Entre o primeiro lote da série Snapdragon X2 Elite da plataforma de 3 nm da Qualcomm lançado para o mercado de laptops, foi revelado que o carro-chefe X2 Elite Extreme não usa o processo N3E ou N3P comum. Em vez disso, recorreu ao processo N3X de 3nm da TSMC que visa desempenho extremo, na esperança de extrair desempenho de núcleo único e multinúcleo sob alta tensão e alta frequência para suportar sua configuração de alto desempenho de até 5,00 GHz e até 18 núcleos.
A desmontagem técnica da Moor Insights & Strategy mostra que o Snapdragon X2 Elite Extreme usa uma solução de empacotamento SiP semelhante à “memória unificada” da Apple, que empacota RAM, armazenamento e outros componentes no mesmo módulo do SoC. Através de um barramento de memória de 192 bits, um limite de memória de 128 GB e uma frequência máxima de memória de 9.523 MT/s, a largura de banda é aumentada para 228 GB/s. Embora este número exceda o Apple M5, ainda é inferior ao M4 Pro em cerca de 273 GB/s. O número de transistores integrados em todo o chip é de cerca de 31 bilhões. Comparado com o N3P, o N3X pode trazer um aumento adicional de 5% no desempenho em cenários de computação de alto desempenho, mas o preço é relativamente desfavorecido na densidade do transistor e na eficiência energética. A Qualcomm também projetou o X2 Elite Extreme para funcionar com uma tensão operacional superior a 1,0 V em troca de um espaço de frequência mais alto.

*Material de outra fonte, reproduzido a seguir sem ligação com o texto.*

(* ===== verification/NexusShare.v ===== *)
(** * Sharing a nexus

    [bdev/nexus/nexus_share.rs]: a nexus is published as an NVMe-oF subsystem or
    as an NBD device.  That I/O may flow is recorded in the persistent store
    before it can, and the record is taken back only after it cannot any more, so
    that after a crash replicas are trusted to be in sync only if they are.

    A nexus is [tg], the NVMe-oF target, the persisted state of [NexusPersist],
    and the target it was published with.  [points] is the history: after each
    call that leaves the engine, whether clients can reach the nexus, and the
    record in the store.  The engine may crash at any of these points. *)

From S2P Require Import Prelude Text Wp Errors NexusErrors NexusChild NexusIo NvmfSubsystem NvmfProps NexusPersist.
Import NexusErr.
#[local] Open Scope Z_scope.

Module NxShare.
Import Persist.

Inductive NexusTarget := NbdDisk (uri : string) | NexusNvmfTarget.

Inductive Protocol := Off | Nvmf_.

#[global] Instance Protocol_eq_dec : EqDecision Protocol.
Proof. solve_decision. Defined.

(** [From<&NexusTarget> for Protocol] *)
Definition protocol_of (t : NexusTarget) : Protocol := match t with NexusNvmfTarget => Nvmf_ | NbdDisk _ => Off end.

Section Share.
Context `{NV : Subsys.Nvmf} {S V : Type} `{!Etcd S V, !Json V}.
Variable env : Subsys.NvmfEnv.
(** The store and the name of the nexus; the range of controller ids; the answer
    of [create_ptpl] and of [NbdDisk::create]. *)
Variables (enabled : bool) (retries : Z) (key : string) (uuid_of : string → option string).
Variables (name : string) (cntlids : Z * Z).

Record World := mkW {
  tg : Subsys.tgt;
  pw : Persist.World S;
  nexus_target : option NexusTarget;
  nbd : option string;
  points : list (bool * option V);
}.

Local Abbreviation M := (ST World Error).

(** Clients can reach the nexus: its subsystem is not stopped, or there is an
    NBD device. *)
Definition served (t : Subsys.tgt) : bool :=
  match Subsys.tgt_find_subsystem t (Subsys.make_nqn name) with
  | Some ss =>
      match Subsys.state <$> Subsys.subsystems t !! ss with
      | Some Subsys.Active | Some Subsys.Paused => true
      | Some Subsys.Inactive | None => false
      end
  | None => false
  end.

Definition live (w : World) : bool := served (tg w) || bool_decide (is_Some (nbd w)).

(** A point of the history. *)
Definition mark (w : World) : World :=
  mkW (tg w) (pw w) (nexus_target w) (nbd w) (points w ++ [(live w, et_get (store (pw w)) key)]).

Definition set_target (t : option NexusTarget) (w : World) : World := mkW (tg w) (pw w) t (nbd w) (points w).
Definition set_nbd (d : option string) (w : World) : World := mark (mkW (tg w) (pw w) (nexus_target w) d (points w)).

Definition on_tgt {A} (err : CoreError → Error) (m : ST Subsys.tgt CoreError A) : M A := λ w,
  let '(t, r) := m (tg w) in (mark (mkW t (pw w) (nexus_target w) (nbd w) (points w)), map_err err r).

(** [Nexus::persist] *)
Definition persist (op : PersistOp) : M unit := λ w,
  let '(p, r) := Persist.persist enabled retries key uuid_of [] op (pw w) in
  (mark (mkW (tg w) p (nexus_target w) (nbd w) (points w)), r).

Definition unwrap {A} (o : option A) : M A := ST.lift (of_option o).

Definition share_uri : M string := o ← on_tgt ShareNvmfNexus (Subsys.share_uri name); unwrap o.

(** [Share::share_nvmf] of a nexus *)
Definition share_nvmf (props : Subsys.NvmfShareProps) : M string :=
  w ← ST.get;
  if Subsys.shared (tg w) name then share_uri
  else
    persist (SetShared true);;
    on_tgt ShareNvmfNexus (Subsys.share_nvmf env name props);;
    share_uri.

Definition update_properties (hs : list string) : M unit :=
  on_tgt UpdateShareProperties (Subsys.update_properties name hs).

(** [Nexus::get_share_uri] *)
Definition get_share_uri : M (option string) :=
  w ← ST.get;
  match nexus_target w with
  | Some (NbdDisk u) => mret (Some u)
  | Some NexusNvmfTarget => on_tgt ShareNvmfNexus (Subsys.share_uri name)
  | None => mret None
  end.

Definition share_ext (ptpl : outcome CoreError (option string)) (nbd_create : outcome unit string) (protocol : Protocol)
    (allowed_hosts : list string) : M string :=
  w ← ST.get;
  match nexus_target w with
  | Some target =>
      if bool_decide (protocol_of target = protocol) then
        update_properties allowed_hosts;;
        u ← get_share_uri;
        unwrap u
      else ST.fail AlreadyShared
  | None =>
      match protocol with
      | Off =>
          persist (SetShared true);;
          uri ← ST.lift (map_err (λ _, ShareNbdNexus) nbd_create);
          ST.modify (set_nbd (Some uri));;
          ST.modify (set_target (Some (NbdDisk uri)));;
          mret uri
      | Nvmf_ =>
          p ← ST.lift (map_err ShareNvmfNexus ptpl);
          uri ← share_nvmf (Subsys.mkShareProps (Some cntlids) true allowed_hosts p);
          ST.modify (set_target (Some NexusNvmfTarget));;
          mret uri
      end
  end.

(** [Share::unshare] of a nexus *)
Definition unshare : M unit := on_tgt UnshareNexus (Subsys.unshare name).

(** [unshare_nexus_internal]: the record is changed only if the subsystem is
    really gone, and that it cannot be changed is only logged. *)
Definition unshare_nexus_internal (persist_clean : bool) : M unit :=
  w ← ST.get;
  ST.modify (set_target None);;
  (match nexus_target w with Some (NbdDisk _) => ST.modify (set_nbd None) | _ => mret tt end);;
  unshare;;
  if persist_clean then
    o ← on_tgt UnshareNexus (Subsys.nqn_lookup name);
    match o with
    | Some _ => mret tt
    | None => ST.try (E := Error) (persist (SetShared false));; mret tt
    end
  else mret tt.

Definition unshare_nexus : M unit := unshare_nexus_internal true.

End Share.

End NxShare.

Em termos de configurações reais de consumo de energia, este chip pode ultrapassar o limite de 100 W ao desbloquear o limite de consumo de energia. Em alguns corpos de laptop com melhores condições de dissipação de calor, ele pode manter o nível de 40 W por um longo tempo para suportar desempenho sustentado sob cargas elevadas. No entanto, os resultados dos testes single-core e multi-core do Cinebench 2024 atualmente públicos mostram que, nas mesmas condições, o X2 Elite Extreme ainda está atrás do Apple M4 Max; no lado da GPU, enfrentando a liderança do M4 Pro de até cerca de 45% em benchmarks sintéticos como 3DMark Steel Nomad Light Unlimited e 3DMark Solar Bay Unlimited, o novo carro-chefe da Qualcomm também está em desvantagem, fazendo com que a resposta da indústria ao N3X levante questões sobre se o "bônus de desempenho extremo" que ele traz vale o dinheiro.
Do ponto de vista da estratégia de nó, a escolha do N3X pela Qualcomm significa que, pela primeira vez, um chip comercial de grande escala se desvia da atual rota N3P convencional da TSMC, dando prioridade à alta frequência e ao desempenho máximo, em vez de soluções ideais para área e eficiência energética. O relatório acredita que, pelo menos a julgar pelos actuais testes de referência públicos limitados, esta escolha ainda não alcançou a liderança "esmagadora" esperada. Se a rota de desempenho extremo da Qualcomm pode exercer suas vantagens em uma gama mais ampla de aplicações práticas e no projeto completo da máquina, será necessário mais modelos subsequentes e dados de medição reais para fornecer a resposta.